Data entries
+===+

(** ** The header declares them *)

Lemma emit_member_function e g :
  replaced e BEGIN_MEMBER_CALLABLE_GROUP = Some (with_name (fun name _ =>
    [Open (function name); Emit (using_alias "member_symbol_t" name)])) ->
  silent e DECL_MEMBER_FUNCTION = true ->
  replaced e END_MEMBER_CALLABLE_GROUP = Some (fixed [Emit (returns "import_overload_dispatch::invoke_member"); Close]) ->
  emit_members e g = print_all [member_function g].
Proof. intros H1 H2 H3. unfold emit_members, emit_name, emit_end. by rewrite H1, H3, emit_signatures_silent. Qed.
Lemma emit_item_functions e items :
  silent e IMPLEMENTS && silent e DECL_CONSTRUCTOR = true ->
  replaced e BEGIN_MEMBER_CALLABLE_GROUP = Some (with_name (fun name _ =>
    [Open (function name); Emit (using_alias "member_symbol_t" name)])) ->
  silent e DECL_MEMBER_FUNCTION = true ->
  replaced e END_MEMBER_CALLABLE_GROUP = Some (fixed [Emit (returns "import_overload_dispatch::invoke_member"); Close]) ->
  flat_map (emit_item e) items = print_all (map member_function (methods_of items)).
Proof.
  rewrite andb_true_iff. intros [H1 H2] H3 H4 H5. induction items as [|[line name|d|g] items IH]; simpl; [done|..]; rewrite IH.
  - by rewrite silent_name.
  - by rewrite silent_signature.
  - by rewrite (emit_member_function e g H3 H4 H5).
Qed.
Lemma import_plan_followed : Forall2 follows import_segments import_plan.
Proof.
  unfold import_segments, import_plan.
  repeat (apply Forall2_cons; split; [first [reflexivity | split; [reflexivity|by_block; quiet]|idtac]|]); [..|apply Forall2_nil].
  - rewrite (print_flat_map _ (member_symbol [interface_receiver_metadata] []))
      by (intros x; by apply (emit_member_symbol _ [interface_receiver_metadata] [] x result_and_parameters)). nested.
  - rewrite (emit_item_symbols _ [interface_receiver_metadata] [] _ result_and_parameters) by reflexivity. nested.
  - erewrite emit_item_interfaces by reflexivity. nested.
  - erewrite emit_overloads_kept by reflexivity. unfold print_all, symbol_declarations, class_metadata, class_block. cbn [flat_map print]. rewrite print_overload_list. nested.
  - rewrite (print_flat_map _ (member_symbol [] self_receiver))
      by (intros x; by apply (emit_member_symbol _ [] self_receiver x result_and_parameters)). nested.
  - rewrite (emit_item_symbols _ [] self_receiver _ result_and_parameters) by reflexivity. nested.
  - erewrite emit_item_constructors by reflexivity. unfold print_all, symbol_declarations, class_metadata, class_block. cbn [flat_map print]. rewrite print_overload_list. nested.
  - rewrite (print_flat_map _ (fun g => [member_function g])) by (intros x; by apply emit_member_function).
    rewrite <- map_flat. nested.
  - rewrite emit_item_functions by reflexivity. nested.
  - done.
Qed.

Lemma import_plan_prints ib xb : mjoin (map (print_plan ib xb) import_plan) = print_all (import_declarations ib xb).
Proof.
  unfold import_plan, import_declarations, print_all. simpl.
  repeat first [rewrite flat_map_app | rewrite app_nil_r | rewrite <- app_assoc | progress simpl]. reflexivity.
Qed.

Context (is_reference : T -> bool).
Lemma import_segments_ok xms : Forall (segment_ok import_types xms) import_segments.
Proof.
  unfold import_segments. repeat constructor; try (intros []; by vm_compute).
Qed.

(** Whatever a table of exports is, the header declares these for a well-nested table of
    imports. *)
Lemma import_generate_declares xms i x ib xb :
  Forall (on_side false) i -> Forall (on_side true) x -> elaborate is_reference import_types i = Some ib -> elaborate is_reference xms x = Some xb ->
  exists fs, preprocess is_reference (write i) (write x) import_generate no_macros = Some (fs, no_macros) /\
    parse fs = Some (import_declarations ib xb).
Proof.
  intros Hi Hx Hib Hxb. exists (print_all (import_declarations ib xb)). split; [|apply parse_print_all].
  rewrite preprocess_segments, import_generate_segments. cbn [mbind option_bind fst snd].
  rewrite (expand_segments is_reference ib xb _ _ _ _ _ Hi Hx Hib Hxb (import_segments_ok xms)). cbn [mbind option_bind].
  rewrite (print_planned ib xb _ _ import_plan_followed), import_plan_prints; [done|by eapply elaborate_on_side..].
Qed.

(** ** What a caller finds *)

(** The namespace of the library. *)
Definition library (ds : list declaration) : list declaration :=
  match ds with [Block (namespace "dynabridge") body] => body | _ => [] end.

(** [call_<name>] and [<name>(ctx)], by the function and the symbol they name;
    [construct<Delegate>]. *)
Definition called_overloads (ds : list declaration) (f : string) : option (list (contract (cxx_type T))) :=
  body ← function_named f ds; q ← alias_of "overloads_t" body; overloads_of ds q.
Definition bound_overloads (ds : list declaration) (name : string) : option (list (contract (cxx_type T))) :=
  body ← function_named name ds;
  match body with [Item (returns f)] => called_overloads ds f | _ => None end.
Definition constructed_overloads (ds : list declaration) (delegate : string) : option (list (contract (cxx_type T))) :=
  d ← definition_of ds ("import_class_traits<" +:+ delegate +:+ ">");
  body ← function_named "construct" d.2;
  match body with [Item (returns f)] => called_overloads ds f | _ => None end.

(** The interfaces of a class, [void] left out. *)
Definition interface_list (ds : list declaration) (clazz : string) : option (list (option (string * direction))) :=
  d ← definition_of ds ("class_interfaces<" +:+ clazz +:+ ">"); descriptors <$> list_named "type" d.2.
Definition mixin (ds : list declaration) (i : option (string * direction)) : option (option (class_body (T := T))) :=
  match i with
  | None => Some None
  | Some (n, import_t) => Some <$> definition_of ds ("interfaces::" +:+ n +:+ "<Host, import_t>")
  | Some (n, export_t) => None
  end.

(** A member call on a delegate: member functions of the class hide those of its bases, and
    a name found in two bases is ambiguous; the overloads are those of the member's symbol. *)
Definition member_overloads (ds : list declaration) (d : class_body (T := T)) (body : list declaration)
  : option (list (contract (cxx_type T))) :=
  bridge_symbol_t ← alias_of "bridge_symbol_t" d.2;
  member_symbol_t ← alias_of "member_symbol_t" body;
  overloads_of ds (bridge_symbol_t +:+ "::" +:+ member_symbol_t).
Definition resolve_member (ds : list declaration) (clazz member : string) : option (list (contract (cxx_type T))) :=
  d ← definition_of ds clazz;
  match flat_map (functions_named member) d.2, d.1 with
  | [body], _ => member_overloads ds d body
  | [], [interface_pack interfaces_of _] =>
      is_ ← interface_list ds interfaces_of;
      mixins ← mapM (mixin ds) is_;
      let found := flat_map (fun m => map (pair m) (flat_map (functions_named member) (snd m))) (omap (fun m => m) mixins) in
      match found with [(m, body)] => member_overloads ds m body | _ => None end
  | _, _ => None
  end.

(** ** When a delegate compiles *)

(** [symbols_t] and [method_symbols_t] of a descriptor. *)
Definition descriptor_symbols (alias : string) (ds : list declaration) (i : string * direction) : option (list declaration) :=
  match i with
  | (n, import_t) =>
      d ← definition_of ds ("interface_descriptors::" +:+ n +:+ "<import_t>");
      symbols ← alias_of alias d.2;
      snd <$> definition_of ds ("interface_descriptors::" +:+ n +:+ "<import_t>::" +:+ symbols)
  | (_, export_t) => None
  end.
Definition interface_method_names (depth : nat) (ds : list declaration) (i : string * direction) : option (list symbol) :=
  body ← descriptor_symbols "method_symbols_t" ds i; names_between depth body (methods_at body).

(** A class without methods has the [method_name_at] of its bases, if only one has any. *)
Definition class_methods (ds : list declaration) (d : class_body (T := T)) : option (list (nat * string)) :=
  match methods_at d.2, d.1 with
  | [], [interface_symbol_pack clazz] =>
      is_ ← interface_list ds ("import_symbols::" +:+ clazz);
      bodies ← mapM (descriptor_symbols "symbols_t" ds) (omap (fun i => i) is_);
      match filter (fun ms => ms ≠ []) (map methods_at bodies) with [ms] => Some ms | _ => Some [] end
  | ms, _ => Some ms
  end.
Definition class_method_names (depth : nat) (ds : list declaration) (q : string) : option (list symbol) :=
  d ← definition_of ds q; ms ← class_methods ds d; names_between depth d.2 ms.

(** The base of a delegate, [interface_pack]: the bases it has, or the assertions that fail. *)
Definition delegate_pack (depth : nat) (ds : list declaration) (clazz : string)
  : option (list (string * direction) + list pack_error) :=
  d ← definition_of ds clazz;
  match d.1 with
  | [interface_pack interfaces_of names_of] =>
      is_ ← interface_list ds interfaces_of;
      own ← class_method_names depth ds names_of;
      _ ← mapM (interface_method_names depth ds) (omap (fun i => i) is_);
      Some (checked_interface_pack (fun i => default [] (interface_method_names depth ds i)) is_ own)
  | _ => None
  end.

(** The lines of a table: those of the groups of a class or an interface increase, between its
    first and its last; blocks follow each other. *)
Definition block_lines (b : block) : nat * list group * nat :=
  match b with
  | GroupBlock g => (group_line g, [], group_end g)
  | InterfaceBlock line _ methods last => (line, methods, last)
  | ClassBlock line _ _ items last => (line, methods_of items, last)
  end.
Definition lines_increase (b : block) : Prop :=
  StronglySorted lt ((block_lines b).1.1 :: map group_line (block_lines b).1.2 ++ [(block_lines b).2]).
Definition before (b c : block) : Prop := ((block_lines b).2 <= (block_lines c).1.1)%nat.
Definition within (depth : nat) (b : block) : Prop := ((block_lines b).2 - ((block_lines b).1.1 + 1) <= 2 ^ depth)%nat.

(** ** What the table declares *)

Definition interface_methods (ib : list block) (name : string) : option (list group) :=
  head (omap (fun b => match b with InterfaceBlock _ n methods _ => if decide (n = name) then Some methods else None | _ => None end) ib).
Definition with_sentinel (g : group) : list (contract (cxx_type T)) := contracts_of g ++ [unmatched].
Definition groups_named (member : string) (gs : list group) : list group := filter (fun g => group_name g = member) gs.
Definition class_member (ib : list block) (items : list (class_item (declared_signature (T := T)))) (member : string) : option group :=
  match groups_named member (methods_of items) with
  | [g] => Some g
  | [] =>
      gss ← mapM (interface_methods ib) (implemented items);
      match groups_named member (mjoin gss) with [g] => Some g | _ => None end
  | _ => None
  end.

Section Lookup.
Context (ib xb : list block).
Abbreviation scope := (library (import_declarations ib xb)).
Hypothesis Hscope : no_redefinition scope.

Lemma in_scope_app (d : declaration) k : d ∈ k ->
  In k [flat_map class_interface_list ib; flat_map class_metadata ib; flat_map (on_group call_function) ib;
        flat_map (on_group binder_function) ib; flat_map (on_class construct_function) ib; flat_map (on_class class_trait) ib;
        flat_map delegate ib] -> d ∈ scope.
Proof.
  intros Hd Hk. unfold import_declarations. simpl. repeat rewrite ?elem_of_app, ?elem_of_cons.
  simpl in Hk. repeat (destruct Hk as [<-|Hk]; [tauto|]). done.
Qed.
Lemma symbols_in_scope : Block (namespace "import_symbols") (flat_map symbol_declarations ib) ∈ scope.
Proof. unfold import_declarations. simpl. repeat rewrite ?elem_of_app, ?elem_of_cons. tauto. Qed.
Lemma descriptors_in_scope : Block (namespace "interface_descriptors") (flat_map interface_descriptor ib) ∈ scope.
Proof. unfold import_declarations. simpl. do 4 (apply elem_of_cons; right). left. Qed.

Lemma overloads_of_class q body cs :
  (q, body) ∈ all_entities scope -> flat_map (lists_named "overloads_t") body.2 = [map (fun c => Item (listed (free_callable c))) cs] ->
  overloads_of scope q = Some cs.
Proof.
  intros Hin Hbody. unfold overloads_of. rewrite (definition_of_unique _ _ _ Hscope Hin). simpl.
  unfold list_named. rewrite Hbody. simpl. by rewrite contracts_overload_list.
Qed.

+===+

- What this task involves:
Search the records line by line for the word "Context" and copy every line where it appears.

- Solution to the exercise:
Context (is_reference : T -> bool).
Context (ib xb : list block).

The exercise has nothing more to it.